Three Imaginary Girls

Seattle's Indie-Pop Press – Music Reviews, Film Reviews, and Big Fun

Comic self-portraitist Lauren Weedman came into my life with her short story (or is it a shameful non-fiction confession?) “Diary of a Journal Reader”. It appeared in Dave Eggers’ 2005 Best American Nonrequired Reading, a nifty collection assembled by teens at non-profit San Fran writing lab 826 Valencia — and those kids know from funny, because I haven’t laughed so hard at printed words since David Sedaris’ Naked. One passage in particular, which has to do with a certain part of Lara Flynn Boyle’s anatomy, still gives me the giggles. (Trust me. Read it. You’ll die.)

I’ve since learned that Weedman is a former Daily Show correspondent, creator of several successful one-woman plays, and author of a book of short stories to be published later this year. So it was with big expectations that I entered Seattle University’s new Lee Center for the Arts, the spankin’-new home of formerly Fremont-based Empty Space Theatre, to see Weedman’s latest solo piece, Bust.

I loved the show, but let me stay on the Lee Center for a moment. It’s a fantastic multi-purpose facility with a roomy, well-lighted art-gallery lobby containing an enormous red frame which is actually a doorway that reveals a red-curtained hall… leading to a spare black-box theater. And said theater has good acoustics, modular seating, and surprisingly comfy chairs. Compared to other fringe venues around Capitol Hill, it’s posh. Air-conditioned, even. The possibilities seem endless. 

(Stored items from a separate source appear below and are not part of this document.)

(** The [forEach] of [generateBreadcrumbs] (lines 234-242). *)
Fixpoint breadcrumbs_of (currentPage : Z) (l : list PageItem)
  : list Breadcrumb :=
  match l with
  | [] => []
  | PageNum n :: r =>
      {| bc_page := n; bc_label := "Page " ++ Number_toString n;
         bc_isCurrent := n =? currentPage |} :: breadcrumbs_of currentPage r
  | Ellipsis :: r => breadcrumbs_of currentPage r
  end.

(** [generateBreadcrumbs(currentPage, totalPages)] (lines 221-245), with
    the default [maxVisible] of 7. *)
Definition generateBreadcrumbs (currentPage totalPages : Z) : list Breadcrumb :=
  breadcrumbs_of currentPage (generatePageNumbers currentPage totalPages 7).

End Breadcrumbs.

(** [URLSearchParams] as its list of entries. *)
Definition usp_delete (l : list (string * string)) (k : string)
  : list (string * string) :=
  filter (fun kv => negb (String.eqb (fst kv) k)) l.

(** [params.set(k, v)]: the first entry named [k] takes the value [v] and
    the other entries named [k] are removed; with no entry named [k],
    [k=v] is appended. *)
Fixpoint usp_set (l : list (string * string)) (k v : string)
  : list (string * string) :=
  match l with
  | [] => [(k, v)]
  | (k', v') :: r =>
      if String.eqb k' k then (k, v) :: usp_delete r k
      else (k', v') :: usp_set r k v
  end.

Section UrlSearchParams.
(** The [application/x-www-form-urlencoded] serializer of one name or
    value. *)
Variable form_encode : string -> string.

(** [params.toString()] *)
Definition usp_toString (l : list (string * string)) : string :=
  String.concat "&"
    (map (fun kv => form_encode (fst kv) ++ "=" ++ form_encode (snd kv)) l).

Variable Number_toString : Z -> string.

(** The entries of [params] in [generatePageUrl] (lines 158-164). *)
Definition page_params (page : Z) (searchParams : list (string * string))
  : list (string * string) :=
  if 1 <? page then usp_set searchParams "page" (Number_toString page)
  else usp_delete searchParams "page".
(** * Pixel transforms of the glitch/blend/chroma-key pipeline

    Shallow embedding of [src/utils/glitchAlgorithms.ts] (threshold, pixel
    sort, block shift, channel shift, scanlines, [processImage]), the blend
    algorithms ([renderBlend]) and [src/utils/chromaKeyAlgorithms.ts]
    ([hexToRgb], [applyChromaKey]).

    Conventions.
    - A [Uint8ClampedArray] is a [list Z] of bytes; a read [data[i]] is
      [rd data i]; a write [data[i] = v] is [wr data i v], with the value
      first converted by [to_uint8_clamp] when it is not an integer byte.
      Writes out of range are ignored, as typed arrays do.
    - JavaScript numbers are rationals [Q].  Where a non-integer result is
      floored (loop counts, displacement shifts) or compared against the
      integer distances of the chroma key, the IEEE-754 binary64 rounding
      of each operation is written out ([fl_add], [fl_sub], [fl_mul],
      [fl_div], [js_sqrt]); elsewhere the arithmetic is exact.
    - Every [Math.random()] call is an explicit input: the draws form a
      stream [nat -> Q] consumed in program order. *)

From Stdlib Require Import ZArith QArith Qround Qabs Qminmax Qpower List Lia Bool.
From Stdlib Require Import Permutation Sorted String Ascii.
Import ListNotations.
Open Scope Z_scope.

(** ** Typed-array buffers *)

Fixpoint upd (l : list Z) (n : nat) (v : Z) : list Z :=
  match l, n with
  | [], _ => []
  | _ :: t, O => v :: t
  | x :: t, S n' => x :: upd t n' v
  end.

(** [data[i]]; an out-of-range read is [undefined], which a store into a
    [Uint8ClampedArray] turns into [0]. *)
Definition rd (d : list Z) (i : Z) : Z := if i <? 0 then 0 else nth (Z.to_nat i) d 0.

(** [data[i] = v] for an integer byte [v]; out-of-range writes are dropped. *)
Definition wr (d : list Z) (i : Z) (v : Z) : list Z :=
  if i <? 0 then d else upd d (Z.to_nat i) v.

Definition Qltb (x y : Q) : bool := negb (Qle_bool y x).

(** ECMAScript ToUint8Clamp: clamp to [0,255], round half to even. *)
Definition to_uint8_clamp (q : Q) : Z :=
  if Qle_bool q 0 then 0
  else if Qle_bool 255 q then 255
  else
    let f := Qfloor q in
    let frac := (q - inject_Z f)%Q in
    if Qltb (1 # 2) frac then f + 1
    else if Qltb frac (1 # 2) then f
    else if Z.even f then f else f + 1.

(** [data[i] = q] for a number [q] stored into a [Uint8ClampedArray]. *)
Definition wrq (d : list Z) (i : Z) (q : Q) : list Z := wr d i (to_uint8_clamp q).
(** * Avature career-site scraper: detection engine and extraction drivers

    A shallow embedding of [helpers.py] (rate-limited fetching and endpoint
    detection) and [jobs_helper.py] (record normalisation and the paginated
    extraction drivers), with the properties the specification states
    about them.

    Conventions of the embedding.
    - Text is [string]; a character is an [ascii], read as a code point in
      0..255.  On that range Python's [\d] is [0-9] and [\s] is the set
      [is_space] below, and [re.I] only folds the ASCII letters.
    - A Python [int] is a [Z]; a page counter is a [nat].
    - Network calls, [acquire()] and [time.sleep] are events appended to a
      trace; what the network answers is given by a [server] oracle.
    - A response body carries, next to its text, what [response.json()]
      and [BeautifulSoup] make of it (the parsers are external
      capabilities).
    - [urljoin], [str.format], [re.sub] with a run-time pattern and the
      [repr] of floats and containers come from the Python library and are
      the methods of the class [PyLib]. *)

From Stdlib Require Import ZArith String Ascii List Bool Lia.
From Stdlib Require Import Floats.SpecFloat.
From stdpp Require Import base gmap strings list pretty.
From Equations Require Import Equations.

Local Open Scope string_scope.
Local Open Scope list_scope.
Local Open Scope nat_scope.

(** ** Text *)

Module Text.

Definition is_digit (c : ascii) : bool :=
  let n := nat_of_ascii c in (48 <=? n)%nat && (n <=? 57)%nat.

Definition is_upper (c : ascii) : bool :=
  let n := nat_of_ascii c in (65 <=? n)%nat && (n <=? 90)%nat.

Definition is_lower (c : ascii) : bool :=
  let n := nat_of_ascii c in (97 <=? n)%nat && (n <=? 122)%nat.

(** [\s] of [re] on [str], and the characters [str.strip()] removes. *)
Definition is_space (c : ascii) : bool :=
  let n := nat_of_ascii c in
  ((9 <=? n)%nat && (n <=? 13)%nat) || ((28 <=? n)%nat && (n <=? 32)%nat)
  || (n =? 133)%nat || (n =? 160)%nat.

(** The lower case of an ASCII letter; the code only compares lowered
    text with ASCII words. *)
Definition lower (c : ascii) : ascii :=
  if is_upper c then ascii_of_nat (nat_of_ascii c + 32) else c.

Definition eqb_ci (a b : ascii) : bool := Ascii.eqb (lower a) (lower b).

Fixpoint all (p : ascii → bool) (s : string) : bool :=
  match s with
  | EmptyString => true
  | String c s' => p c && all p s'
  end.

Fixpoint filter (p : ascii → bool) (s : string) : string :=
  match s with
  | EmptyString => EmptyString
  | String c s' => if p c then String c (filter p s') else filter p s'
  end.

Fixpoint map (f : ascii → ascii) (s : string) : string :=
  match s with
  | EmptyString => EmptyString
  | String c s' => String (f c) (map f s')
  end.

(** [s[:n]] *)
Fixpoint take (n : nat) (s : string) : string :=
  match n, s with
  | S n', String c s' => String c (take n' s')
  | _, _ => EmptyString
  end.

(** [s.startswith(p)] *)
Fixpoint startswith (p s : string) : bool :=
  match p, s with
  | EmptyString, _ => true
  | String a p', String b s' => Ascii.eqb a b && startswith p' s'
  | String _ _, EmptyString => false
  end.

(** [s.startswith(p)] up to the case of ASCII letters. *)
Fixpoint startswith_ci (p s : string) : bool :=
  match p, s with
  | EmptyString, _ => true
  | String a p', String b s' => eqb_ci a b && startswith_ci p' s'
  | String _ _, EmptyString => false
  end.

(** [s[n:]] *)
Fixpoint drop (n : nat) (s : string) : string :=
  match n, s with
  | S n', String _ s' => drop n' s'
  | _, _ => s
  end.

(** [sub in s] *)
Fixpoint contains (sub s : string) : bool :=
  startswith sub s ||
  match s with
  | EmptyString => false
  | String _ s' => contains sub s'
  end.

(** [s.split(sep)[0]] for a non-empty [sep]: the text before the first
    occurrence of [sep], all of [s] when there is none. *)
Fixpoint before_first (sep s : string) : string :=
  if startswith sep s then EmptyString
  else match s with
       | EmptyString => EmptyString
       | String c s' => String c (before_first sep s')
       end.

(** The text before the last occurrence of the character [c]. *)
Fixpoint before_last (c : ascii) (s : string) : option string :=
  match s with
  | EmptyString => None
  | String a s' =>
      match before_last c s' with
      | Some p => Some (String a p)
      | None => if Ascii.eqb a c then Some EmptyString else None
      end
  end.

(** [s.rsplit(c, 1)[0]] *)
Definition rsplit1_head (c : ascii) (s : string) : string :=
  default s (before_last c s).

(** [s.replace(a, b)] for single characters. *)
Definition replace_char (a b : ascii) (s : string) : string :=
  map (λ c, if Ascii.eqb c a then b else c) s.

(** [sep.join(parts)] *)
Definition join (sep : string) (parts : list string) : string :=
  String.concat sep parts.

(** The characters of [s], each as a one-character text. *)
Fixpoint chars (s : string) : list string :=
  match s with
  | EmptyString => []
  | String c s' => String c EmptyString :: chars s'
  end.

(** [re.sub(r"\s+", " ", s)] *)
Fixpoint collapse_spaces (in_run : bool) (s : string) : string :=
  match s with
  | EmptyString => EmptyString
  | String c s' =>
      if is_space c
      then (if in_run then collapse_spaces true s'
            else String " " (collapse_spaces true s'))
      else String c (collapse_spaces false s')
  end.

Fixpoint lstrip (s : string) : string :=
  match s with
  | String c s' => if is_space c then lstrip s' else s
  | EmptyString => EmptyString
  end.

(** [s.strip()] *)
Definition strip (s : string) : string :=
  String.rev (lstrip (String.rev (lstrip s))).

End Text.

(** ** Regular expressions

    The patterns of the two modules are sequences of literals,
    alternatives of literals and greedy character-class repetitions with
    one capturing group.  [match_here] is a backtracking matcher for that
    fragment with [re]'s preferences: alternatives in order, repetitions
    longest first. *)

Module Re.

Inductive atom :=
| Lit (s : string)                      (* the text [s] *)
| Alt (ci : bool) (alts : list string)  (* [(?:a|b|..)], under [re.I] when [ci] *)
| Rep (cls : ascii → bool) (min : nat)  (* [[cls]{min,}] *)
| Cap (cls : ascii → bool) (min : nat). (* [([cls]{min,})], the group *)

Definition pattern := list atom.

(** The ways of splitting off a prefix of [s] made of [cls] characters,
    longest prefix first. *)
Fixpoint runs (cls : ascii → bool) (s : string) : list (string * string) :=
  match s with
  | EmptyString => [(EmptyString, EmptyString)]
  | String c s' =>
      if cls c
      then List.map (λ tr, (String c tr.1, tr.2)) (runs cls s') ++ [(EmptyString, s)]
      else [(EmptyString, s)]
  end.

(** The first candidate, in order, on which [k] succeeds. *)
Fixpoint first_success {A B} (k : A → option B) (l : list A) : option B :=
  match l with
  | [] => None
  | x :: l' => match k x with Some r => Some r | None => first_success k l' end
  end.

Definition long_enough (min : nat) (tr : string * string) : bool :=
  (min <=? String.length tr.1)%nat.

(** A match of [p] starting at the head of [s]: the group's text ([cap]
    until the group is met) and the text left after the match. *)
Fixpoint match_here (p : pattern) (s : string) (cap : string)
  : option (string * string) :=
  match p with
  | [] => Some (cap, s)
  | Lit l :: p' =>
      if Text.startswith l s
      then match_here p' (Text.drop (String.length l) s) cap else None
  | Alt ci alts :: p' =>
      first_success
        (λ l, if (if ci then Text.startswith_ci l s else Text.startswith l s)
              then match_here p' (Text.drop (String.length l) s) cap
              else None)
        alts
  | Rep cls min :: p' =>
      first_success (λ tr, match_here p' tr.2 cap)
                    (List.filter (long_enough min) (runs cls s))
  | Cap cls min :: p' =>
      first_success (λ tr, match_here p' tr.2 tr.1)
                    (List.filter (long_enough min) (runs cls s))
  end.

(** The leftmost match: [re.search(p, s)], as (group 1, text after the
    match). *)
Fixpoint search_rest (p : pattern) (s : string) : option (string * string) :=
  match match_here p s EmptyString with
  | Some r => Some r
  | None =>
      match s with
      | EmptyString => None
      | String _ s' => search_rest p s'
      end
  end.

(** [re.search(p, s)] followed by [.group(1)]. *)
Definition search (p : pattern) (s : string) : option string :=
  fst <$> search_rest p s.

(** [re.findall(p, s)] for a pattern with one group whose matches are
    never empty: the groups of the successive non-overlapping matches.
    Every match consumes a character, so [String.length s] rounds see
    all of them. *)
Fixpoint findall_from (fuel : nat) (p : pattern) (s : string) : list string :=
  match fuel with
  | O => []
  | S fuel' =>
      match search_rest p s with
      | Some (g, rest) => g :: findall_from fuel' p rest
      | None => []
      end
  end.

Definition findall (p : pattern) (s : string) : list string :=
  findall_from (String.length s) p s.

End Re.


(** ** Values decoded from JSON *)

#[local] Unset Elimination Schemes.
Inductive value :=
| VNone
| VBool (b : bool)
| VInt (n : Z)
| VFloat (f : spec_float)
| VStr (s : string)
| VList (l : list value)
| VDict (d : list (string * value)).
#[local] Set Elimination Schemes.

(** A [dict] is an association list read through [dict_lookup] (first
    binding of a key) and [dict_keys] (the distinct keys, in order of
    first occurrence). *)
Fixpoint dict_lookup (k : string) (d : list (string * value)) : option value :=
  match d with
  | [] => None
  | (k', v) :: d' => if String.eqb k k' then Some v else dict_lookup k d'
  end.

(** [d.get(k)] *)
Definition dict_get (d : list (string * value)) (k : string) : value :=
  default VNone (dict_lookup k d).

(** [k in d] *)
Definition dict_has (d : list (string * value)) (k : string) : bool :=
  bool_decide (is_Some (dict_lookup k d)).

Fixpoint dict_keys (d : list (string * value)) : list string :=
  match d with
  | [] => []
  | (k, _) :: d' => k :: List.filter (λ k', negb (String.eqb k k')) (dict_keys d')
  end.

(** Python's truth value of a decoded value. *)
Definition truthy (v : value) : bool :=
  match v with
  | VNone => false
  | VBool b => b
  | VInt n => negb (n =? 0)%Z
  | VFloat (S754_zero _) => false
  | VFloat _ => true
  | VStr s => negb (String.eqb s "")
  | VList [] => false
  | VList (_ :: _) => true
  | VDict [] => false
  | VDict (_ :: _) => true
  end.

(** [a or b] *)
Definition py_or (a b : value) : value := if truthy a then a else b.
Infix "<or>" := py_or (at level 50, left associativity).

(** The truth value of an optional text ([None] and [""] are false). *)
Definition nonempty (o : option string) : bool :=
  match o with
  | Some s => negb (String.eqb s "")
  | None => false
  end.

(** ** Python library functions the code calls *)

Class PyLib := {
  (** [urllib.parse.urljoin(base, url)]; [None] when it raises
      ([ValueError], on a bracket without its partner in a host). *)
  urljoin : string → string → option string;
  (** [template.format(offset=o, limit=l)]; [None] when it raises. *)
  str_format : string → Z → Z → option string;
  (** [re.sub(f"{name}=\\d+", f"{name}={n}", s)]; [None] when it raises. *)
  re_sub_number : string → Z → string → option string;
  (** [str(v)] for a float, a list or a dict. *)
  repr : value → string
}.

(** [str(v)], which is also what an f-string makes of [v]. *)
Definition py_str `{PyLib} (v : value) : string :=
  match v with
  | VStr s => s
  | VInt n => pretty n
  | VBool true => "True"
  | VBool false => "False"
  | VNone => "None"
  | _ => repr v
  end.

(** ** Job records *)

Module Job.
(** The dict both normalisers build.  [scraped_at], the wall-clock stamp
    of normalisation, is left out: nothing in the drivers reads it. *)
Record t := make {
  tenant : string;
  job_title : value;
  job_url : option string;
  job_id : option string;
  location : option string;
  date_posted : option string;
  job_description : value
}.
End Job.
Abbreviation JobRecord := Job.t.

Definition REQUEST_TIMEOUT : Z := 15.
Definition MAX_PAGES_PER_SITE : nat := 20.

(** [clean_text] *)
Definition clean_text (text : string) : string :=
  if String.eqb text "" then ""
  else Text.strip (Text.collapse_spaces false text).
(** X8.  An instance whose [Environment] tag is missing or empty is passed
    over: [_process_instance] leaves the state as it is, and so does the
    round of the fallback loop, [_extract_host_info_from_ec2] giving
    [None]. *)
Theorem no_environment_no_record (i : instance) :
  (truthy (EC2Inventory.tags_dict i !! "Environment") = false →
   ∀ s, EC2Inventory._process_instance i s = (Ok tt, s)) ∧
  (truthy (env_tag i) = false →
   _extract_host_info_from_ec2 i = None ∧
   ∀ e s, fallback_step e i s = (Ok tt, s)).
Proof.
  split.
  - intros He s. unfold EC2Inventory._process_instance, try_except.
    rewrite process_instance_body_skip; [done|]. unfold accepted.
    destruct (EC2Inventory.tags_dict i !! "Environment") as [e|]; [|done].
    simpl in He. destruct (PublicIpAddress i); [|done].
    by destruct (String.eqb e "").
  - intros He.
    assert (_extract_host_info_from_ec2 i = None) as Hx.
    { unfold _extract_host_info_from_ec2. by rewrite He. }
    split; [done|]. intros e s. unfold fallback_step. by rewrite Hx.
Qed.

(** X8 on an instance that has a [Name] tag only. *)
Lemma no_environment_no_record_witness :
  let i := {| Tags := [ {| Key := "Name"; Value := "web" |} ];
              KeyName := None; PublicIpAddress := Some "203.0.113.7";
              PrivateIpAddress := None; InstanceId := None;
              InstanceType := None; Placement := None |} in
  EC2Inventory._process_instance i (init_state "/") = (Ok tt, init_state "/") ∧
  fallback_step None i (init_state "/") = (Ok tt, init_state "/").
Proof.
  intros i. split.
  - exact (proj1 (no_environment_no_record i) eq_refl (init_state "/")).
  - exact (proj2 (proj2 (no_environment_no_record i) eq_refl) None (init_state "/")).
Defined.

Lemma get_append_cons c a n :
  String.get (S n) (String c a) = String.get n a.
Proof. reflexivity. Qed.
(** C1 (amended): when the first call of [_get_cached_profile] for a username
    performs a fetch that is answered with status 200 and a non-empty
    (truthy) profile, a second call whose clock reading, minus the first
    one's, is less than [300 - 2 ** -45] seconds returns that profile from
    the cache and issues no request: one request is made across the two
    calls.  The bound is exact: by [age_below_300] these are the readings
    whose difference, computed as a float, is less than 300. *)
Theorem cache_hit_within_ttl
  (bot : EnhancedChatbot.t) (username : str) (w : world) (body : json) :
  EnhancedChatbot.cache_ttl bot = 300%Z ->
  EnhancedChatbot.cached bot username (clock w (reads w)) = None ->
  next_reply w = Response 200 (Some body) ->
  truthy body = true ->
  Float.is_double (clock w (reads w)) = true ->
  Float.is_double (clock w (S (reads w))) = true ->
  (Float.to_Q (clock w (S (reads w))) - Float.to_Q (clock w (reads w))
   < 300 - (1 # 2 ^ 45))%Q ->
  exists bot1 w1 w2,
    EnhancedChatbot._get_cached_profile bot username w
    = (Ok (body, bot1), w1) /\
    EnhancedChatbot._get_cached_profile bot1 username w1
    = (Ok (body, bot1), w2) /\
    requests_between w w1 = 1%nat /\
    requests_between w1 w2 = 0%nat /\
    requests_between w w2 = 1%nat.
Proof.
  intros Httl Hmiss Hreply Htruthy Hfirst Hsecond Hsoon.
  destruct (cache_miss bot username w Hmiss) as [rq E]. cbv zeta in E.
  rewrite Hreply in E. cbn [PersonalizationHelper.decoded Z.eqb Pos.eqb] in E.
  rewrite Htruthy in E.
  eexists. eexists. eexists. split; [exact E|].
  split; [|split; [|split]].
  - apply cache_hit. unfold EnhancedChatbot.cached.
    cbn [EnhancedChatbot.profile_cache EnhancedChatbot.cache_ttl issue clock
           reads].
    rewrite lookup_insert_eq. rewrite Httl.
    rewrite (proj2 (age_below_300 _ _ Hsecond Hfirst) Hsoon). reflexivity.
  - unfold requests_between, issue. cbn [sent]. rewrite length_app.
    simpl. lia.
  - unfold requests_between, issue. cbn [sent]. lia.
  - unfold requests_between, issue. cbn [sent]. rewrite length_app.
    simpl. lia.
Qed.

Lemma cache_hit_witness :
  EnhancedChatbot.cache_ttl EnhancedChatbot.init = 300%Z /\
  truthy new_user_profile = true /\
  (Float.to_Q (Float.of_int 100) - Float.to_Q (Float.of_int 0)
   < 300 - (1 # 2 ^ 45))%Q /\
  exists bot1 w1 w2,
    EnhancedChatbot._get_cached_profile EnhancedChatbot.init (lit "asha")
      (sample_world [Response 200 (Some new_user_profile)])
    = (Ok (new_user_profile, bot1), w1) /\
    EnhancedChatbot._get_cached_profile bot1 (lit "asha") w1
    = (Ok (new_user_profile, bot1), w2) /\
    requests_between (sample_world [Response 200 (Some new_user_profile)]) w1
    = 1%nat /\
    requests_between w1 w2 = 0%nat /\
    requests_between (sample_world [Response 200 (Some new_user_profile)]) w2
    = 1%nat.
Proof.
  split; [reflexivity|]. split; [reflexivity|]. split; [reflexivity|].
  apply (cache_hit_within_ttl EnhancedChatbot.init (lit "asha")
           (sample_world [Response 200 (Some new_user_profile)])
           new_user_profile); reflexivity.
Defined.

(* ===================================================================== *)
(** ** The model on the scenarios of the specification *)
(* ===================================================================== *)

Example replace_is_greedy :
  replace (lit "aaaa") (lit "aa") (lit "b") = lit "bb".
Proof. reflexivity. Qed.

Example replace_empty_pattern :
  replace (lit "ab") [] (lit "-") = lit "-a-b-".
Proof. reflexivity. Qed.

For Bust, the stage remains quite bare, apart from well-planned bits of illumination and CSI-ish tape on the floor. Powerhouse Weedman makes excellent use of this pleasantly non-natty canvas as she trots, climbs, and jumps around it, becoming a slew of 50+ characters (including a klutzily self-assured version of herself) that inhabited a recent chapter of her life. She decided to do volunteer work for a prison advocacy group, you see, selfishly hoping for “a shot at being the prettiest girl in the room,” for a change, in ultra-plastic Los Angeles.

But — and it’s totally OK that you see this coming — our Lauren doesn’t exactly get what she bargained for when those cell doors clink shut. We’re talking hostile training sessions, boorish guards, and a generally unfavorable environment, plus the added bonuses of personal outside crises that arise as she pursues her acting career. Weedman gets the engrossing and very funny story across by marvelously shapeshifting into jail personnel, fellow volunteers, casual acquaintances, and assisted prisoners, alternating between vastly different character accents and physical movements on a dime. Right before your eyes, with what seems to be slightness and subtlety, she becomes everything from a high-power media whore to a low-status ne’er-do-well. It’s brilliant to behold.

I could gush at further length about Weedman, but a good deal of credit goes to Empty Space Artistic Director Allison Narver, whose keen direction here helps convey the mishmashed tale with just the right amount of theatrical disbelief-suspension. Mark Nichols’ and Jessica Trundy’s sound and lighting designs, respectively, efficiently imbue this new empty space with setting and tone, from the fierce metal clangs of the LA County Jail to the ridiculous faux-euphoria of a soft drink commercial shoot.

It all makes Bust by turns reflective, hilarious, and compassionate. And a worthy addition to the company’s daring and unconventional canon.